Skiing up through the woods, still in shadow, there was time to think through the risk factors. Kärpf has no glaciers and any loose rocks would probably hold their peace. Paradoxically, the warm night’s most serious effect would most likely be a hard-frozen snowpack – thanks to the sorcery of radiation cooling, which can chill the snow overnight even when the air temperature is well above zero.
And so it proved. In the mountain’s shadow, the icy glaze made for some tense moments on the steeper traverses. Such places recalled some recent accidents, where ski-mountaineers had fallen to their deaths from peaks traditionally thought to be harmless.
Long flutings corrugated the slopes. In the slanting winter sunlight, they were as graceful to behold as they were untractable to ski across. It was hard to believe that these were rainwater runnels – at 2,600 metres in midwinter. But, then again, rainfall was recorded last summer for the first time ever at the top of Greenland’s ice cap, at 3,200 metres. So why should we be surprised by midwinter rains at this southerly latitude?
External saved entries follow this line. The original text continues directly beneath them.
(** [for (int i = 1000; i <= 47000; i += 1000) body].  Each entry into
    the body is noted in the trace with the value of [i]. *)
Fixpoint for_loop (fuel : nat) (i : Z) : M unit :=
  match fuel with
  | O => fun _ => None
  | S fuel' =>
      if i <=? 47000 then
        (fun s => Some (tt, emit (Enter i) s)) ;;
        body i ;;
        for_loop fuel' (i + 1000)
      else ret tt
  end.

(** [int main()] *)
Definition main (fuel : nat) : M Z :=
  signal_sigint ;;
  for_loop fuel 1000 ;;
  ret 0.

(** The driver started on a machine, with its globals initialised. *)
Definition boot (g : G) (o : OS H) : state H G := mkState fresh g o [].

(** The trace of a finished run (empty if the run did not finish). *)
Definition trace_of (r : option (Z * state H G)) : list (event H) :=
  match r with
  | Some (_, s) => trace s
  | None => []
  end.

(** *** One iteration in closed form *)

(** The machine once the pointer file of iteration [i] is on the disk. *)
Definition written (i : Z) (o : OS H) : OS H :=
  mkOS (<[checkpoint := pointer_text i]> (disk o)) (hidden o).

(** The machine once the pointer file has been opened, and so emptied. *)
Definition truncated (o : OS H) : OS H :=
  mkOS (<[checkpoint := EmptyString]> (disk o)) (hidden o).

(** Whether, on machine [o], the text of [i] gets into the pointer file:
    the open succeeds and the emptied file takes the text. *)
Definition writes_out (i : Z) (o : OS H) : bool :=
  can_open o checkpoint && can_write (truncated o) checkpoint (pointer_text i).

(** The machine on which the child of iteration [i] is started. *)
Definition launch_os (i : Z) (o : OS H) : OS H :=
  if can_open o checkpoint then
    if can_write (truncated o) checkpoint (pointer_text i) then written i o
    else truncated o
  else o.

(** The six writes of one iteration. *)
Definition writes (i : Z) : list (event H) :=
  [Put line1_head; Put (to_string i); Put line1_tail;
   Put line2_head; Put (to_string i); Put line2_tail].

(** The events of one iteration, given whether the open succeeded,
    whether the text was written out, the machine the child saw, its
    status and whether the handler ran. *)
Definition block_of (i : Z) (opened wrote : bool) (seen : OS H) (st : Z) (intr : bool)
  : list (event H) :=
  [Enter i; Open checkpoint opened]
  ++ (if opened then writes i else [])
  ++ (if wrote then [Flush checkpoint (pointer_text i)] else [])
  ++ [Close wrote; Launch (command i) seen st]
  ++ (if intr then [Sigint] else [])
  ++ [Cout (to_string i); Cout newline].

(** The events of iteration [i] started in state [s]. *)
Definition block (i : Z) (s : state H G) : list (event H) :=
  let seen := launch_os i (os s) in
  let r := shell (command i) seen in
  block_of i (can_open (os s) checkpoint) (writes_out i (os s)) seen
    (status r) (interrupted r).

(** The state in which iteration [i], started in [s], ends. *)
Definition after_body (i : Z) (s : state H G) : state H G :=
  let r := shell (command i) (launch_os i (os s)) in
  mkState (mkStream None EmptyString (negb (writes_out i (os s))))
          (if interrupted r then sigint (globals s) else globals s)
          (os_after r)
          (trace s ++ block i s).

(** Iterations over a list of indices: final state, and the events of
    each iteration. *)
Definition run (l : list Z) (s : state H G) : state H G :=
  fold_left (fun s i => after_body i s) l s.

Fixpoint blocks (l : list Z) (s : state H G) : list (list (event H)) :=
  match l with
  | [] => []
  | i :: l' => block i s :: blocks l' (after_body i s)
  end.

(** Between iterations the stream has no file and an empty put area. *)
Definition idle (s : state H G) : Prop :=
  assoc (file s) = None /\ pending (file s) = EmptyString.

(** The values the loop variable still takes when it stands at [i] and
    [k] iterations remain. *)
Fixpoint upfrom (k : nat) (i : Z) : list Z :=
  match k with
  | O => []
  | S k' => i :: upfrom k' (i + 1000)
  end.

End Driver.

(** ** Reading a trace *)

(** The indices 1000, 2000, ..., 47000. *)
Definition sweep : list Z :=
  map (fun k : nat => 1000 + 1000 * Z.of_nat k) (seq 0 47).

(** The values of [i] with which the loop body was entered. *)
Definition entered {H} (tr : list (event H)) : list Z :=
  omap (fun e => match e with Enter i => Some i | _ => None end) tr.

(** The command lines handed to [system]. *)
Definition launched {H} (tr : list (event H)) : list string :=
  omap (fun e => match e with Launch cmd _ _ => Some cmd | _ => None end) tr.

(** The pieces sent to [cout]. *)
Definition couts {H} (tr : list (event H)) : list string :=
  omap (fun e => match e with Cout s => Some s | _ => None end) tr.

(** Everything the driver printed, as one text. *)
Definition printed {H} (tr : list (event H)) : string :=
  fold_right String.append EmptyString (couts tr).

(** The lines a sweep over [l] prints. *)
Definition index_lines (l : list Z) : string :=
  fold_right (fun i rest => to_string i +:+ newline +:+ rest) EmptyString l.

(** The texts written out to files. *)
Definition flushed {H} (tr : list (event H)) : list string :=
  omap (fun e => match e with Flush _ s => Some s | _ => None end) tr.

(** The paths named by the driver's own file actions. *)
Definition touched {H} (tr : list (event H)) : list string :=
  omap (fun e => match e with
                 | Open p _ => Some p
                 | Flush p _ => Some p
                 | _ => None
                 end) tr.

(** A trace with the termination statuses blanked. *)
Definition forget_status {H} (e : event H) : event H :=
  match e with
  | Launch cmd seen _ => Launch cmd seen 0
  | _ => e
  end.

Definition is_launch {H} (e : event H) : bool :=
  match e with Launch _ _ _ => true | _ => false end.

Definition is_enter {H} (e : event H) : bool :=
  match e with Enter _ => true | _ => false end.

Definition is_failed_open {H} (e : event H) : bool :=
  match e with Open _ false => true | _ => false end.

(** Whether a user interrupt arrived while, or just after, the driver
    waited for the command of a launch. *)
Definition is_interrupted_launch {H} (shell : string -> OS H -> child_result H)
    (e : event H) : bool :=
  match e with
  | Launch cmd seen _ =>
      interrupted_waiting (shell cmd seen) || interrupted (shell cmd seen)
  | _ => false
  end.

(** Whether every launch comes after a write-out in its own iteration;
    [done] says whether the iteration at hand has had one. *)
Fixpoint launches_follow_flush {H} (done : bool) (tr : list (event H)) : bool :=
  match tr with
  | [] => true
  | Enter _ :: tr' => launches_follow_flush false tr'
  | Flush _ _ :: tr' => launches_follow_flush true tr'
  | Launch _ _ _ :: tr' => done && launches_follow_flush done tr'
  | _ :: tr' => launches_follow_flush done tr'
  end.

(** The events that follow the first event satisfying [p]. *)
Fixpoint after {H} (p : event H -> bool) (tr : list (event H)) : list (event H) :=
  match tr with
  | [] => []
  | e :: tr' => if p e then tr' else after p tr'
  end.

(** No character of [s] is a double quote. *)
Fixpoint quote_free (s : string) : bool :=
  match s with
  | EmptyString => true
  | String c s' => negb (Ascii.eqb c "034") && quote_free s'
  end.

(** What a run of the driver leaves behind of its own making: its exit
    code, the text it printed, and the machine at the end. *)
Definition outcome {H G} (r : option (Z * state H G)) : option (Z * string * OS H) :=
  match r with
  | Some (code, s) => Some (code, printed (trace s), os s)
  | None => None
  end.

(** A command interpreter that behaves like [shell] except that every
    command terminates with status 0. *)
Definition succeeding {H} (shell : string -> OS H -> child_result H)
  : string -> OS H -> child_result H :=
  fun cmd o => mkResult 0 (os_after (shell cmd o)) (interrupted (shell cmd o))
                (interrupted_waiting (shell cmd o)).

(** ** The specification's readings that the code does not meet *)

(** In every iteration the pointer file has been written out before the
    child is started. *)
Definition written_before_every_launch {H} (tr : list (event H)) : Prop :=
  launches_follow_flush false tr = true.

(** No child is started while the pointer file names an index other than
    the one on the child's command line. *)
Definition pointer_names_child {H} (tr : list (event H)) : Prop :=
  forall (cmd : string) (seen : OS H) (st i j : Z),
    In (Launch cmd seen st) tr -> cmd = command i ->
    disk seen !! checkpoint = Some (pointer_text j) ->
    i = j.

(** Every iteration rewrites the pointer file with the text of its
    index. *)
Definition rewritten_every_iteration {H} (tr : list (event H)) : Prop :=
  flushed tr = map pointer_text (entered tr).

(** The pointer file seen by every child holds the specification's
    two-line text for the index on the child's command line. *)
Definition spec_text_at_launch {H} (tr : list (event H)) : Prop :=
  forall (cmd : string) (seen : OS H) (st i : Z),
    In (Launch cmd seen st) tr -> cmd = command i ->
    disk seen !! checkpoint = Some (spec_pointer_text i).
Freiberg Kärpf is famous for its ibex, chamois, deer and other wildlife. Some say it is “the oldest game reserve in Europe”. If so, this is due to one Joachim Bäldi. In 1548, seeing that the wild animals were being hunted to extinction, the chief magistrate had the mountain set aside as a wildlife sanctuary, a status it retains to this day. I wish I could find out more about this far-sighted Landamann. You know, we could use some administrators like that today …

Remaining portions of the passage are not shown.